SILICON VALLEY BUSINESS JOURNAL–It was a record year for funding and acquisitions in drones and robots with Amazon’s unmanned delivery plans and Google’s BigDog robotic buy this month putting an exclamation point on the trend.
It’s still early days, for sure, but VCs hope to cash in on some of the billions in sales of drones and robots projected in coming years, according to a report from CB Insights.
Robot startups attracted more than twice as much money as drone companies did, with funding in the first three quarters alone exceeding investments for all of 2012, the report said.
There have also been more than 23 acquisitions of robot startups, including eight by Google alone including its BigDog deal.
The largest funding deal of the robotics year was the $50 million investment in San Francisco-based Anki by Index Ventures and Andreessen Horowitz in June. Its Anki Drive car racing game uses self-driving toy cars and was named by Time as one of the 25 best inventions of 2013.
The two other biggest robotics fundings of the year were:
Liquid Robotics, Sunnyvale, raised $45 million in May. Menlo Park private equity firm Riverwood Capital and previous investor VantagePoint Capital put up the funds for the company led by CEO Bill Vass whose ocean robots generate their power from waves and gather data on the seas.
Neato Robotics of Newark, California, raised $14 million in August. The company’s vacuum-cleaning robots compete with the Roomba.
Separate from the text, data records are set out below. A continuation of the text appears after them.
(* ===== verification/Nack.v ===== *)
(** * The NACK processor

    Models src/orbit/rtp/nack_processor.cc: the list of sequence numbers the
    receiver keeps to ask for missing packets, the packets the sender keeps to
    answer such requests, and the messages both send.  The circular doubly
    linked list of [seq_info_t] is here the list of its nodes from the head;
    SeqRing proves that its C operations are the list operations used.
    Packets handed to the transport are returned, in order. *)

From S2P Require Import Prelude Wire RtpHeaders JanusRtcp.
Import Wire RtpHeaders JanusRtcp.

Module Nack.

Definition KEY_FRAME_INTERVAL : Z := 3000.
Definition MAX_RETRANSMIT_QUEUE_SIZE : Z := 300.
Definition RETRANSMIT_PACKETS_LIMIT : Z := 100.

Inductive seq_state := SEQ_MISSING | SEQ_NACKED | SEQ_GIVEUP | SEQ_RECVED.

Definition state_eqb (a b : seq_state) : bool :=
  match a, b with
  | SEQ_MISSING, SEQ_MISSING | SEQ_NACKED, SEQ_NACKED
  | SEQ_GIVEUP, SEQ_GIVEUP | SEQ_RECVED, SEQ_RECVED => true
  | _, _ => false
  end.

Record seq_info := mk_seq { ts : Z; seq : Z; state : seq_state; times : Z }.

Inductive packetType :=
  VIDEO_PACKET | AUDIO_PACKET | VIDEO_RTX_PACKET | OTHER_PACKET | RETRANSMIT_PACKET | REMB_PACKET.

(** What is given to [TransportDelegate::RelayPacket]. *)
Record dataPacket := mk_data { p_type : packetType; p_data : list Z }.

(** [memcpy] into the 1500 bytes of a [dataPacket]. *)
Definition data_packet (t : packetType) (buf : list Z) (len : Z) : res dataPacket :=
  if (0 <=? len) && (len <=? 1500) && (len <=? zlen buf) then Ok (mk_data t (slice buf 0 len))
  else Oob.

Record RtpRetransmitPacket := mk_rp {
  seqn : Z;
  buf : list Z;
  rp_ts : Z;
  retries : Z
}.

(** ** The sender's side: packets kept for retransmission *)

Fixpoint pop_while (n : nat) (list_size : Z) (l : list RtpRetransmitPacket)
    : list RtpRetransmitPacket :=
  match n with
  | O => l
  | S n => if MAX_RETRANSMIT_QUEUE_SIZE <? list_size then pop_while n (list_size - 1) (tl l) else l
  end.

Definition PushPacket (now_ms : Z) (retransmit_list : list RtpRetransmitPacket) (b : list Z)
    : res (list RtpRetransmitPacket) :=
  let! s := getSeqNumber b in
  let l := retransmit_list ++ [mk_rp s b now_ms 0] in
  Ok (pop_while (length l) (zlen l) l).

Definition GetRetransmitListSize (retransmit_list : list RtpRetransmitPacket) : Z :=
  zlen retransmit_list.

Definition GetRtcpNackPackets (b : list Z) (buflen : Z) : res Z :=
  let! nacks := janus_rtcp_get_nacks (Some b) buflen in Ok (zlen nacks).

(** The search for [s] from the newest packet: the list after the packet found
    was dealt with, whether this was its first request, and the packet sent.
    [now] is the clock read before the search, [now'] after it. *)
Fixpoint retransmit (now now' s : Z) (rl : list RtpRetransmitPacket)
    : res (list RtpRetransmitPacket * Z * list dataPacket) :=
  match rl with
  | [] => Ok ([], 0, [])
  | rp :: rl =>
      if s =? seqn rp then
        if retries rp <? 5 then
          if (retries rp =? 0) || (30 <? now - rp_ts rp) then
            let! pkt := data_packet RETRANSMIT_PACKET (buf rp) (zlen (buf rp)) in
            Ok (mk_rp (seqn rp) (buf rp) now' (retries rp + 1) :: rl,
                if retries rp =? 0 then 1 else 0, [pkt])
          else Ok (rp :: rl, 0, [])
        else Ok (rp :: rl, 0, [])
      else
        let! (rl, lost, sent) := retransmit now now' s rl in Ok (rp :: rl, lost, sent)
  end.

(** The requests one after the other, on the list from its newest packet. *)
Fixpoint retransmit_all (now now' : Z) (nacks : list Z) (rl : list RtpRetransmitPacket)
    : res (list RtpRetransmitPacket * Z * list dataPacket) :=
  match nacks with
  | [] => Ok (rl, 0, [])
  | s :: nacks =>
      let! (rl, lost, sent) := retransmit now now' s rl in
      let! (rl, lost', sent') := retransmit_all now now' nacks rl in
      Ok (rl, lost + lost', sent ++ sent')
  end.

Definition ProcessRtcpNackPackets (now now' : Z) (retransmit_list : list RtpRetransmitPacket)
    (b : list Z) (buflen : Z) : res (list RtpRetransmitPacket * Z * list dataPacket) :=
  let! nacks := janus_rtcp_get_nacks (Some b) buflen in
  let! (rl, lost, sent) := retransmit_all now now' nacks (rev retransmit_list) in
  Ok (rev rl, lost, sent).

(** ** The receiver's side *)

Section Receiver.
(** [g_slist_sort] of glib. *)
Variable g_slist_sort : (Z -> Z -> Z) -> list Z -> list Z.

Definition RtcpNackCreate (nacks : list Z) (nackbuf : list Z) : res (list Z * Z) :=
  match nacks with
  | [] => Ok (nackbuf, 0)
  | _ =>
      let! (n, b) := janus_rtcp_nacks g_slist_sort (Some nackbuf) 120 (rev nacks) in
      Ok (match b with Some b => b | None => nackbuf end, n)
  end.

(** The new numbers after [cur_seqn] up to [new_seqn]. *)
Fixpoint fill (fuel : nat) (now cur_seqn new_seqn : Z) : res (list seq_info) :=
  if cur_seqn =? new_seqn then Ok []
  else
    match fuel with
    | O => NoFuel
    | S fuel =>
        let cur_seqn := u16 (cur_seqn + 1) in
        let node := mk_seq now cur_seqn
          (if cur_seqn =? new_seqn then SEQ_RECVED else SEQ_MISSING) 0 in
        let! l := fill fuel now cur_seqn new_seqn in Ok (node :: l)
    end.

(** One node of the backward walk: the node afterwards, and whether its
    number is asked for. *)
Definition visit (now new_seqn : Z) (s : seq_info) : seq_info * bool :=
  if seq s =? new_seqn then (mk_seq (ts s) (seq s) SEQ_RECVED (times s), false)
  else if state_eqb (state s) SEQ_MISSING && (SEQ_MISSING_WAIT <? now - ts s) then
    (mk_seq now (seq s) SEQ_NACKED (u16 (times s + 1)), true)
  else if state_eqb (state s) SEQ_NACKED && (SEQ_NACKED_WAIT <? now - ts s) &&
          (times s <=? MAX_TIMES_OF_RESEND) then
    let t := u16 (times s + 1) in
    (mk_seq now (seq s) (if MAX_TIMES_OF_RESEND <? t then SEQ_GIVEUP else SEQ_NACKED) t, true)
  else (s, false).

(** The walk over nodes given from the tail: the nodes from the head
    afterwards, and the numbers asked for, in the order of the walk. *)
Fixpoint visit_back (now new_seqn : Z) (rl : list seq_info) (acc : list seq_info)
    : list seq_info * list Z :=
  match rl with
  | [] => (acc, [])
  | s :: rl =>
      let (s', ask) := visit now new_seqn s in
      let (l, nacks) := visit_back now new_seqn rl (s' :: acc) in
      (l, if ask then seq s :: nacks else nacks)
  end.

Fixpoint pop_heads (n : nat) (last_seqs_len : Z) (l : list seq_info) : list seq_info :=
  match n with
  | O => l
  | S n => if LAST_SEQS_MAX_LEN <? last_seqs_len then pop_heads n (last_seqs_len - 1) (tl l) else l
  end.

Record receiver := mk_recv {
  last_seqs : list seq_info;
  fir_seq : Z;
  get_fir : bool;
  last_fir_request : Z
}.

(** [SendFirPacket]: the FIR and the PLI that follow each other. *)
Definition SendFirPacket (fir_seq : Z) : res (Z * list dataPacket) :=
  let! b := memset0 (zeros 20) 20 in
  let! (len, b1, s) := janus_rtcp_fir (Some b) 20 (Some fir_seq) in
  match b1, s with
  | Some b1, Some s =>
      let! p1 := data_packet VIDEO_PACKET b1 len in
      let! b2 := memset0 b1 12 in
      let! (len2, b2) := janus_rtcp_pli (Some b2) 12 in
      match b2 with
      | Some b2 => let! p2 := data_packet VIDEO_PACKET b2 len2 in Ok (s, [p1; p2])
      | None => Oob
      end
  | _, _ => Oob
  end.

(** [now] is the monotonic time in microseconds, [now_ms] the time in
    milliseconds; [locked] says that the lock was free, [fir_flag] is
    [FLAGS_enable_nack_request_fir].  The result is the size of the message,
    the message buffer, the new state and the packets sent. *)
Definition KeepTrackRtpSequenceNumber (now now_ms : Z) (fir_flag locked : bool) (st : receiver)
    (new_seqn : Z) (nackbuf : list Z) : res (Z * list Z * receiver * list dataPacket) :=
  if negb locked then Ok (0, nackbuf, st, [])
  else
    let old := last_seqs st in
    let cur_seqn :=
      match rev old with
      | tail :: _ => seq tail
      | [] => u16 (new_seqn - 1)
      end in
    let '(old, cur_seqn) :=
      if negb (janus_seq_in_range new_seqn cur_seqn LAST_SEQS_MAX_LEN) &&
         negb (janus_seq_in_range cur_seqn new_seqn 1000) then ([], u16 (new_seqn - 1))
      else (old, cur_seqn) in
    let! added :=
      if janus_seq_in_range new_seqn cur_seqn LAST_SEQS_MAX_LEN then
        fill (Z.to_nat LAST_SEQS_MAX_LEN) now cur_seqn new_seqn
      else Ok [] in
    let (old, nacks) := visit_back now new_seqn (rev old) [] in
    let l := old ++ added in
    let l := pop_heads (length l) (zlen l) l in
    if (RETRANSMIT_PACKETS_LIMIT <? zlen nacks) &&
       (KEY_FRAME_INTERVAL <=? now_ms - last_fir_request st) then
      if fir_flag then
        let! (s, pkts) := SendFirPacket (fir_seq st) in
        Ok (0, nackbuf, mk_recv [] s false now_ms, pkts)
      else Ok (0, nackbuf, mk_recv [] (fir_seq st) (get_fir st) (last_fir_request st), [])
    else
      let! (b, n) := RtcpNackCreate nacks nackbuf in
      Ok (n, b, mk_recv l (fir_seq st) (get_fir st) (last_fir_request st), []).

(** [SendRTCP] of the RTCP processor is the list of the buffers it is given. *)
Definition SendNackByCondition (now now_ms : Z) (fir_flag locked : bool) (st : receiver)
    (seqnumber : Z) (nackbuf : list Z) : res (Z * receiver * list dataPacket * list (list Z)) :=
  let! (n, b, st, pkts) :=
    KeepTrackRtpSequenceNumber now now_ms fir_flag locked st seqnumber nackbuf in
  Ok (n, st, pkts, if 0 <? n then [slice b 0 n] else []).

Definition SendRtcpNackList (nack_list : list Z) (t : packetType) (nackbuf : list Z)
    : res dataPacket :=
  let! (b, n) := RtcpNackCreate nack_list nackbuf in
  data_packet t b n.
End Receiver.
End Nack.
It is led by CEO Giacomo Marini and backed by his early-stage venture firm, Noventi, and by Vorwerk Direct Selling Ventures.
About $79 million was invested in 15 drone deals in the first 11 months of 2013, spiking sharply at year’s end and easily surpassing funding in the prior year.
Among the firms prominently backing drone startups in 2013 are Google Ventures, Andreessen Horowitz and Felicis Ventures.
They are focused on an industry which the Association of Unmanned Vehicle Systems International trade group projects to create more than 70,000 jobs over three years in the U.S. beginning in 2015 with an economic impact of more than $13.6 billion.
The biggest drone deal of the year was the $30 million funding in September of 3D Robotics in San Diego, which is led by Wired magazine’s former editor in chief Chris Anderson. The company is targeting agricultural crop mapping and other commercial aerial survey technology and is backed by Foundry Group, True Ventures, O’Reilly AlphaTech Ventures and SK Ventures.
The other two largest drone deals were:
Airware, Newport Beach, raised $10.7 million in May in a round from Google Ventures and Andreessen Horowitz. Y Combinator alumni CEO Jonathan Downey has developed a platform that can be used to control drones. Some of the uses it is already being used for include the prevention of rhino poaching in Kenya, vaccine delivery to remote areas in Africa and Southeast Asia, skier search and rescue, and open air mining operations in France.
CyPhy Works, Danvers, Mass., raised $7 million in November in a round backed by Lux Capital, with participation from General Catalyst Partners, Felicis Ventures and several undisclosed angel investors. CyPhy is led by CEO Helen Greiner, who was also the co-founder robotics innovator iRobot which brought us the Roomba Vacuuming Robot, the PackBot and SUGV Military Robot.